:: RECORDS

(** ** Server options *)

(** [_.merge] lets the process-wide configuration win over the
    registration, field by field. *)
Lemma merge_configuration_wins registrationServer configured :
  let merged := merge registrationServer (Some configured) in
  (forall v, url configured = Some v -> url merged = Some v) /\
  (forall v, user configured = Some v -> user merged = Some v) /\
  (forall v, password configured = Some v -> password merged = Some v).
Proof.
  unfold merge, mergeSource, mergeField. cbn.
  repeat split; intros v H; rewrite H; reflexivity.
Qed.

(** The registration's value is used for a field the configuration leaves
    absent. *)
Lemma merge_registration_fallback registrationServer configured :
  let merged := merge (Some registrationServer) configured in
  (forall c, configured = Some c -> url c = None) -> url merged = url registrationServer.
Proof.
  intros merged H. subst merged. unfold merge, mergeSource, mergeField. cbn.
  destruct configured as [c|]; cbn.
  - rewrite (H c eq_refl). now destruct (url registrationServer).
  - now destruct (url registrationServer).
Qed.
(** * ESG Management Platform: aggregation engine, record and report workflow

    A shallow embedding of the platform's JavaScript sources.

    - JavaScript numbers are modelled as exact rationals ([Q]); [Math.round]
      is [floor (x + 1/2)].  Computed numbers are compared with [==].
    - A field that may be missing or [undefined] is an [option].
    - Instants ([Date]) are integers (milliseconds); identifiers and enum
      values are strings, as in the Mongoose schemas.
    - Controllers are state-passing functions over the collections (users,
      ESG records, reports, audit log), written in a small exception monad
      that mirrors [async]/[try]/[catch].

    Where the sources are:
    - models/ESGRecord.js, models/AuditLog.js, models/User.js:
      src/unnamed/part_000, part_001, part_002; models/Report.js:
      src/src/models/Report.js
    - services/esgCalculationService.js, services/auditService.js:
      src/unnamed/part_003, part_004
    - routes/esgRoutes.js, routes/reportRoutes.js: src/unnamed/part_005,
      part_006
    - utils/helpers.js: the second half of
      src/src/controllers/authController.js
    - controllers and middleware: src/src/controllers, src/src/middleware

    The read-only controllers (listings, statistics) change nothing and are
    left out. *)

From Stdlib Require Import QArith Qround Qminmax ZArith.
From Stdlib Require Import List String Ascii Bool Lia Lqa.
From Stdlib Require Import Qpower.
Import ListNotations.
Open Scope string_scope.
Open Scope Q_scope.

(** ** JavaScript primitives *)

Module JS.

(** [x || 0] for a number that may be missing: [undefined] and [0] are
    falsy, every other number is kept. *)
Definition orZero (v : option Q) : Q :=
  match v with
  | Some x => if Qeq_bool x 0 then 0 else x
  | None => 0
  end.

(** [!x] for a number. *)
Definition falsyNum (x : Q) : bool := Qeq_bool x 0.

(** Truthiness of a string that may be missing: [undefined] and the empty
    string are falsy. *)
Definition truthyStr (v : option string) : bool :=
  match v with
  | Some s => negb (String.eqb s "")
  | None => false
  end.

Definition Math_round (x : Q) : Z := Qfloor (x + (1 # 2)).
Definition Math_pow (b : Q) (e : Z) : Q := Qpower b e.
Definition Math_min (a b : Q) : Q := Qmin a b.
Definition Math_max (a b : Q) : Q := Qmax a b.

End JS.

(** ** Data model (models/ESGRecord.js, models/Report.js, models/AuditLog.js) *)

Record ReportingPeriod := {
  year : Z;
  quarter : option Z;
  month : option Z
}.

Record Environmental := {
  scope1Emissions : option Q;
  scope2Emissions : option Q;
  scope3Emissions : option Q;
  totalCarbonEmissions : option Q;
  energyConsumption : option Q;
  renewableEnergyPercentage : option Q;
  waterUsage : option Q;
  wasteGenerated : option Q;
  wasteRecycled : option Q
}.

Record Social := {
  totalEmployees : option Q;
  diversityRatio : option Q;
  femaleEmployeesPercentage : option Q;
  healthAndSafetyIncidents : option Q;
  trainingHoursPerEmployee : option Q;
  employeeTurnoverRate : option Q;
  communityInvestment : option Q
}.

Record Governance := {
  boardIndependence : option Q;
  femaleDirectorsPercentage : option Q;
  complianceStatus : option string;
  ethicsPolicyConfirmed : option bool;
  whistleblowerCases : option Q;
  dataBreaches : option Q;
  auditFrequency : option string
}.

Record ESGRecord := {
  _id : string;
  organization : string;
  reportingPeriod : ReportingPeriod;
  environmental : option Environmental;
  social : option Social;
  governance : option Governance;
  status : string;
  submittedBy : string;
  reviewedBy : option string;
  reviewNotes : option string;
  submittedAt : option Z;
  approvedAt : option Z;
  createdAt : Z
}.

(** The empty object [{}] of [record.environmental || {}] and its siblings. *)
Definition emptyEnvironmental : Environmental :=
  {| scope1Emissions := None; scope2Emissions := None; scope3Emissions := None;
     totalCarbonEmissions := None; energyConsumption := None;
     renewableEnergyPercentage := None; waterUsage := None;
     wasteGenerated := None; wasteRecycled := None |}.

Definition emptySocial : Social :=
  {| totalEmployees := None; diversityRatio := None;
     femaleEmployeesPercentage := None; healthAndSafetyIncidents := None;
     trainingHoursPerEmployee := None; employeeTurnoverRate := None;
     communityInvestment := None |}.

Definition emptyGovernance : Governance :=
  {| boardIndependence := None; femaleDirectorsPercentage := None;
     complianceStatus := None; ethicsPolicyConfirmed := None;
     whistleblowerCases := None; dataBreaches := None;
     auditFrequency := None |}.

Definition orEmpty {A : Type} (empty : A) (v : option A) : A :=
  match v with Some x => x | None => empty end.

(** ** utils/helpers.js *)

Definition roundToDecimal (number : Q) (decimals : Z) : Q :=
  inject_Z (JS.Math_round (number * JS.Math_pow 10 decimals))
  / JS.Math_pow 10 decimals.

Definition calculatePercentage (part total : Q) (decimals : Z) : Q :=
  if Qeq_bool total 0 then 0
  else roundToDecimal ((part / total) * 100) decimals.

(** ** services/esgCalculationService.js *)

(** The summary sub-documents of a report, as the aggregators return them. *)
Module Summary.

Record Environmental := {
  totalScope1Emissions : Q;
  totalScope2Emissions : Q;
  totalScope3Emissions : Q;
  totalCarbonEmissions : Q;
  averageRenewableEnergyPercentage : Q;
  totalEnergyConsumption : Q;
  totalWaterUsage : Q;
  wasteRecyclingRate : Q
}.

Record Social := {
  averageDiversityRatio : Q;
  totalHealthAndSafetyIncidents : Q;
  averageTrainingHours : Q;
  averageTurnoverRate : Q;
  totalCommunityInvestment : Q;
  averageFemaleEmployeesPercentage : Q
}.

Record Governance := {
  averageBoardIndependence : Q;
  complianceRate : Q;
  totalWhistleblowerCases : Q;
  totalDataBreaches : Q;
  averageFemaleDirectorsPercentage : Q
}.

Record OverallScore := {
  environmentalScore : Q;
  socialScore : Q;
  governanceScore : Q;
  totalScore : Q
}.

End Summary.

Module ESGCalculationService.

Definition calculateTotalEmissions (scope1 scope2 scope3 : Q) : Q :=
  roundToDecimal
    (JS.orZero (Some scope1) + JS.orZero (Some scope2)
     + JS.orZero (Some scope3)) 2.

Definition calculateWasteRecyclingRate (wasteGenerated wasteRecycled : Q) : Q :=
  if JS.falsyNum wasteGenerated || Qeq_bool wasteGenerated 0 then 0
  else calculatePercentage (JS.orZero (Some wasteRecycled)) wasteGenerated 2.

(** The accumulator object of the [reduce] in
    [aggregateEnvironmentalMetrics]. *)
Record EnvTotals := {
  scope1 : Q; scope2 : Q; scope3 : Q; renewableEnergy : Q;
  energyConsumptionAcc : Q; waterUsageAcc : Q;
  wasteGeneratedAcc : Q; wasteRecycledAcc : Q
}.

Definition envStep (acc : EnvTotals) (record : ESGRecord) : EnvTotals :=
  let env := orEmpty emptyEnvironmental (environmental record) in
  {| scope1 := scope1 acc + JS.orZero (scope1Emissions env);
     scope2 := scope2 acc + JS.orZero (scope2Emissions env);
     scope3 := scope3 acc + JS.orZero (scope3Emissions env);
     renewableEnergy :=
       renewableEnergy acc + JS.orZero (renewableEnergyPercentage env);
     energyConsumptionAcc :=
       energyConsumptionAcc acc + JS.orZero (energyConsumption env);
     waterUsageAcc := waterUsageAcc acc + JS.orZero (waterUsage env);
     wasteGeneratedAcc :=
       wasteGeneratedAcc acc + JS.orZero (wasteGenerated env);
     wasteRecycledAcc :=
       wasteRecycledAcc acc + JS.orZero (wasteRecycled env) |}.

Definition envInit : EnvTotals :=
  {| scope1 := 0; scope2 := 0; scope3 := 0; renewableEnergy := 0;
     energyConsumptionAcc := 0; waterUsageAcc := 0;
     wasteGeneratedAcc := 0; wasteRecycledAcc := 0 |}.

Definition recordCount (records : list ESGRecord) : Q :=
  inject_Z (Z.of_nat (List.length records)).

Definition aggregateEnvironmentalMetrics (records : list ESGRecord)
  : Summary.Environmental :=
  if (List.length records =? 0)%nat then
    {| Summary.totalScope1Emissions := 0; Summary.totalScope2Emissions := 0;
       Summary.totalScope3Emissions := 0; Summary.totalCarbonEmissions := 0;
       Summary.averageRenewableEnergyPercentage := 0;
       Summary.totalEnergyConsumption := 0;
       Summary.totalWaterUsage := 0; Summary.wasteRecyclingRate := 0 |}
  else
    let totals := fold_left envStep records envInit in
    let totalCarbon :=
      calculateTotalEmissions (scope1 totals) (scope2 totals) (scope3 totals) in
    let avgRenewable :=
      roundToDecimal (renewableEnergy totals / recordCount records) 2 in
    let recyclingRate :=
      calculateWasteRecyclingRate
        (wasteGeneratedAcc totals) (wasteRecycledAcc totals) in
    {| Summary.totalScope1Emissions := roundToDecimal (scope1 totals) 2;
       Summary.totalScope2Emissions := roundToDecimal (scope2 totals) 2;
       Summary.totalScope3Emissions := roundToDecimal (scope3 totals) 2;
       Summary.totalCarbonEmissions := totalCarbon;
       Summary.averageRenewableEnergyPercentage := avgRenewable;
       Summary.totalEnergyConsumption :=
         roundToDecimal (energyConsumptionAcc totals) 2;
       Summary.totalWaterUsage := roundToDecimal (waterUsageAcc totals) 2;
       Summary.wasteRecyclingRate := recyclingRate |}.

::::

=== WORK INSTRUCTIONS ===
When the word "missing" shows up in a line of the entries, pull that line out.

=== RESPONSE AREA ===
    - A field that may be missing or [undefined] is an [option].
(** [x || 0] for a number that may be missing: [undefined] and [0] are
(** Truthiness of a string that may be missing: [undefined] and the empty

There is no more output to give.